Recorded data
***

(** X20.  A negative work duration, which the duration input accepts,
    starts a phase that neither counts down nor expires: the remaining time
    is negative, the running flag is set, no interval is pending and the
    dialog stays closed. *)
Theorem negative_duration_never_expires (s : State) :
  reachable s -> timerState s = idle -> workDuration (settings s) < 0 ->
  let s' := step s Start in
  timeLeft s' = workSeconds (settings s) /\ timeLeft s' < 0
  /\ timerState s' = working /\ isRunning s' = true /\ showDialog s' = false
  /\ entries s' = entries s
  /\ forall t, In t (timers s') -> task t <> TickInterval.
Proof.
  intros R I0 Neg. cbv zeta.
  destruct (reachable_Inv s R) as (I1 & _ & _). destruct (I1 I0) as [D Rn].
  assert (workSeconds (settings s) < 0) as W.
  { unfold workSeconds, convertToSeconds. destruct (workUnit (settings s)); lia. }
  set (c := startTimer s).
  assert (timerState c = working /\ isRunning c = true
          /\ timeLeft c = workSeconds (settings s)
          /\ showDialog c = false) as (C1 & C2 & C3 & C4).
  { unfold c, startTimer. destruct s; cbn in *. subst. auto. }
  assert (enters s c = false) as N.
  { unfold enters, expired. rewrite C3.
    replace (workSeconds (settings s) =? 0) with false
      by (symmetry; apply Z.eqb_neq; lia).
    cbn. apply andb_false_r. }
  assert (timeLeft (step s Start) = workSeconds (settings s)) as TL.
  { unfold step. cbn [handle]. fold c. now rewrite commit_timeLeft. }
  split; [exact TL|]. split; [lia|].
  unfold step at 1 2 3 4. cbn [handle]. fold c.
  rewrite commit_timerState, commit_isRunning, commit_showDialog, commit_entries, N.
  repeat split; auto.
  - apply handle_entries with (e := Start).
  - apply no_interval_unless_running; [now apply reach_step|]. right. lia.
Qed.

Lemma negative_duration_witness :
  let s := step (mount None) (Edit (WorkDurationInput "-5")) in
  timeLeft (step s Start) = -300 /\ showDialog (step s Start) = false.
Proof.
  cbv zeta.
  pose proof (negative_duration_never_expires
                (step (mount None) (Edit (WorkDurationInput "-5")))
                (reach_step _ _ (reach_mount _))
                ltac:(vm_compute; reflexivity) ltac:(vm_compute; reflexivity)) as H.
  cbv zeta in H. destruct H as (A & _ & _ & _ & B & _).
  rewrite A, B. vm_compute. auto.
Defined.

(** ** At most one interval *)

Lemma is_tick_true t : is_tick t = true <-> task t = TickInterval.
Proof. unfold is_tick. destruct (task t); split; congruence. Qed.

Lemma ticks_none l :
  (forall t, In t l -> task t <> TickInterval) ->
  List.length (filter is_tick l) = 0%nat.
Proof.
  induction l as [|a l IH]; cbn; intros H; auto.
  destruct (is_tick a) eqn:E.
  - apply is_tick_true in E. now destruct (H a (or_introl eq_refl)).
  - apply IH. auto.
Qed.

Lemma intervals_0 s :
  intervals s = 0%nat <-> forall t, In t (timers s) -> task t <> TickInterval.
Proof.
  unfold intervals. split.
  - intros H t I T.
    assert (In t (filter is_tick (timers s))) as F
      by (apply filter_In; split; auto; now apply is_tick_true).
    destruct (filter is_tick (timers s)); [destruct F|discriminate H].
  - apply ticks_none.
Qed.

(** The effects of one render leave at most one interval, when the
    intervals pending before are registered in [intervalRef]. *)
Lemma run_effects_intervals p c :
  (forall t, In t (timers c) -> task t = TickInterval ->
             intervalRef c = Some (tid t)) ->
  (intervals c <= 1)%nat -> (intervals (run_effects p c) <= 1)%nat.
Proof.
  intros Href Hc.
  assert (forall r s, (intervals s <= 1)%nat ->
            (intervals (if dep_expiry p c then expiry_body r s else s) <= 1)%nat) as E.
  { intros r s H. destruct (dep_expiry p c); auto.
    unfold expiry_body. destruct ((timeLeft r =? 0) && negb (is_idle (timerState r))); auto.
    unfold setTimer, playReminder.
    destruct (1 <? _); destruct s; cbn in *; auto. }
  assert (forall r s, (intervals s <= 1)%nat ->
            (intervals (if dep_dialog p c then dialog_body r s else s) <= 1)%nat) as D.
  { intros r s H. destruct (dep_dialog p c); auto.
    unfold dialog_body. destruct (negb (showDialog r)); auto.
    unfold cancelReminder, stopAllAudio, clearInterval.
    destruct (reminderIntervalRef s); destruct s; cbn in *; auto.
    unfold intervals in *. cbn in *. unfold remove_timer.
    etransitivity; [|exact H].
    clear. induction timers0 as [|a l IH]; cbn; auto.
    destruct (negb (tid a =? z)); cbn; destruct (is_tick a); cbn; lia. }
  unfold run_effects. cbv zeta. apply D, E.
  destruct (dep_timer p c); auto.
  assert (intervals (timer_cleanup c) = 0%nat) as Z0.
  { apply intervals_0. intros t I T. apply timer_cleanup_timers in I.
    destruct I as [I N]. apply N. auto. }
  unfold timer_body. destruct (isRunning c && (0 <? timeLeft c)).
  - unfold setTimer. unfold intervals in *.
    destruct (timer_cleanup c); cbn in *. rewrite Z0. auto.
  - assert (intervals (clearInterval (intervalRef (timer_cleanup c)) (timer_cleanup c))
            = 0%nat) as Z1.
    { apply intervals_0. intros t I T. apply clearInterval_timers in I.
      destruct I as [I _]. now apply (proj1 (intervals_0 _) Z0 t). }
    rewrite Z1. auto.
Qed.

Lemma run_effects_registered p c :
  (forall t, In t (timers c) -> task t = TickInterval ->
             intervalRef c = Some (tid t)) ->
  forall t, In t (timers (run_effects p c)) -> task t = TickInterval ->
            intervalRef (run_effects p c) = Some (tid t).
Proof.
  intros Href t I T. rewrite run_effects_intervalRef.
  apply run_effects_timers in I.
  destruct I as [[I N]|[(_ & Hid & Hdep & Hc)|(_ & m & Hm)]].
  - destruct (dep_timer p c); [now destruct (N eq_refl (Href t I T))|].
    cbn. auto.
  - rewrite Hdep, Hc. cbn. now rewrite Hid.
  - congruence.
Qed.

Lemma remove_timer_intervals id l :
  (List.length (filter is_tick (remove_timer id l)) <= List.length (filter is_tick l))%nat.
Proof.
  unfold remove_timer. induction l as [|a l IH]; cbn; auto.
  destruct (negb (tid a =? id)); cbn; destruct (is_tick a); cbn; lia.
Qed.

***

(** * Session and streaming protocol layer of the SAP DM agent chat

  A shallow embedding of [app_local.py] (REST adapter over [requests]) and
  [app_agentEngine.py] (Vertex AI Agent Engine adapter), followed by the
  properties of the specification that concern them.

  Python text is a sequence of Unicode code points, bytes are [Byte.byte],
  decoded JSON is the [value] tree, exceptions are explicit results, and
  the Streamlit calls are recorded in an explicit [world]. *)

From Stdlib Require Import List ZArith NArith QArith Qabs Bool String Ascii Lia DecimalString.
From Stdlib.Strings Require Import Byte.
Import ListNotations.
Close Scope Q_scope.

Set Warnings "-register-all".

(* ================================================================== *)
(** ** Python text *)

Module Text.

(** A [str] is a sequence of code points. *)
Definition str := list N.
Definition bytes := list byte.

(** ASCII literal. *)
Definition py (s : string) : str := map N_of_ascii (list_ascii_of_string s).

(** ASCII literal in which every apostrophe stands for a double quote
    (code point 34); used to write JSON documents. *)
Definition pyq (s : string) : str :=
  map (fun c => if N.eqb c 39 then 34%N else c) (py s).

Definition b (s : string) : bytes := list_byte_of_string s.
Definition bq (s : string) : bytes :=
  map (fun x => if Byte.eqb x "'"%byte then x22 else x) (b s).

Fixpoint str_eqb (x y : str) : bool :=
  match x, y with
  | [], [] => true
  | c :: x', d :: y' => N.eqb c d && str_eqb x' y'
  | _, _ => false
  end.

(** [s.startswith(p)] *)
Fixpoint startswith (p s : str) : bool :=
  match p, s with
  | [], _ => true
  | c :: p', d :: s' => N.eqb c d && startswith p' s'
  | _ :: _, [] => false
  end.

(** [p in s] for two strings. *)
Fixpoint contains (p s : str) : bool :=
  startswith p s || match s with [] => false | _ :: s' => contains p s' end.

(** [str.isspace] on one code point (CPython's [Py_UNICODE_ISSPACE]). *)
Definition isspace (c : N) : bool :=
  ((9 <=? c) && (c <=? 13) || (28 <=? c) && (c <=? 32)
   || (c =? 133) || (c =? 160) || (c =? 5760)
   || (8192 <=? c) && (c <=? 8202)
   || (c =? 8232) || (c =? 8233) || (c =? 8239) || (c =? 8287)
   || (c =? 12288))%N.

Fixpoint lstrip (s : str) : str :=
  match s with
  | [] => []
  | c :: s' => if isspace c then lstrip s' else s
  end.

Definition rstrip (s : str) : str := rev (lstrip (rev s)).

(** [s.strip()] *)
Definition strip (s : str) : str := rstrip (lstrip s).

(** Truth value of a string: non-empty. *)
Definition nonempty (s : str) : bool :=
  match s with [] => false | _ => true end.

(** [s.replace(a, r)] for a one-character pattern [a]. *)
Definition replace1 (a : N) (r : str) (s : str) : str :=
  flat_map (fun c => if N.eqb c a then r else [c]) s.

***

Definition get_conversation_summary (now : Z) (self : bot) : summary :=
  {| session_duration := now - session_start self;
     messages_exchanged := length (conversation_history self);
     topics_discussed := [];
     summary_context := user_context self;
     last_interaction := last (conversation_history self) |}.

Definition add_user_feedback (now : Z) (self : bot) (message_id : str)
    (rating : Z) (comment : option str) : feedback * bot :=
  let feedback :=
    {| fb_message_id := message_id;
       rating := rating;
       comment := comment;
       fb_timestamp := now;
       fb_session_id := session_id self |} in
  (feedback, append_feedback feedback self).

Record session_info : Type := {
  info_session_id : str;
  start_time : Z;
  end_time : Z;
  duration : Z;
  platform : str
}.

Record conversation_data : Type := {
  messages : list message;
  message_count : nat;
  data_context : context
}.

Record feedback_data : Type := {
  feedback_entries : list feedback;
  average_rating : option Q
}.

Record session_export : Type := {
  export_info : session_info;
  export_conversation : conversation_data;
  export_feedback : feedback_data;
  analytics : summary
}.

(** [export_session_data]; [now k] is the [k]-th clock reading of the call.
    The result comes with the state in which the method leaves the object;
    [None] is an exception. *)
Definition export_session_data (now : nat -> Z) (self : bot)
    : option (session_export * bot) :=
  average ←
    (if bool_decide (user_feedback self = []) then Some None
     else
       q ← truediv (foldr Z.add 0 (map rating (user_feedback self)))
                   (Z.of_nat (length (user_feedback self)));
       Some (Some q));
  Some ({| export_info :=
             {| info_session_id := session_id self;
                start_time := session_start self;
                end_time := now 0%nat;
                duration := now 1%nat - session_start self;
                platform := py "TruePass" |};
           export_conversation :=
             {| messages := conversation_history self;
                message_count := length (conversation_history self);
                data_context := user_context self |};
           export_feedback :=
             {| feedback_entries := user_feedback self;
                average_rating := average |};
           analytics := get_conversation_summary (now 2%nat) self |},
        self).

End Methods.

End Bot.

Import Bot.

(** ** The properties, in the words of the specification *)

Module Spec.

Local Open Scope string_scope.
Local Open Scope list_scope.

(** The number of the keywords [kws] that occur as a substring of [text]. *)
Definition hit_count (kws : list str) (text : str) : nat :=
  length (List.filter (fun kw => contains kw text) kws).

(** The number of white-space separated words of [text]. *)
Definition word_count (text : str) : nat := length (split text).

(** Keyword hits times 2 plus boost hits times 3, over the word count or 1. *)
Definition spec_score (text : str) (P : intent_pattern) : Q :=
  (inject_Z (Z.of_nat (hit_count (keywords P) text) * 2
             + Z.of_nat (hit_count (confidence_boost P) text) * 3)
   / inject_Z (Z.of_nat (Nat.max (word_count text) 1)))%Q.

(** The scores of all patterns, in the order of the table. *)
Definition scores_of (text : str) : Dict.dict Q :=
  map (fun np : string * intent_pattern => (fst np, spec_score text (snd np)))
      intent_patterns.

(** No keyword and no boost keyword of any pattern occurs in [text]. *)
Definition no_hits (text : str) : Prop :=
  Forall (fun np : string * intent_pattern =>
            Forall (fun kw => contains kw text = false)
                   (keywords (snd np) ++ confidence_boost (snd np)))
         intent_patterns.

***

#### Assignment:
Give back the records above exactly, limited to the lines between the one holding "Record session_info : Type" and the one holding "(if bool_decide (user_feedback", inclusive.

#### Result of this task:
Record session_info : Type := {
  info_session_id : str;
  start_time : Z;
  end_time : Z;
  duration : Z;
  platform : str
}.

Record conversation_data : Type := {
  messages : list message;
  message_count : nat;
  data_context : context
}.

Record feedback_data : Type := {
  feedback_entries : list feedback;
  average_rating : option Q
}.

Record session_export : Type := {
  export_info : session_info;
  export_conversation : conversation_data;
  export_feedback : feedback_data;
  analytics : summary
}.

(** [export_session_data]; [now k] is the [k]-th clock reading of the call.
    The result comes with the state in which the method leaves the object;
    [None] is an exception. *)
Definition export_session_data (now : nat -> Z) (self : bot)
    : option (session_export * bot) :=
  average ←
    (if bool_decide (user_feedback self = []) then Some None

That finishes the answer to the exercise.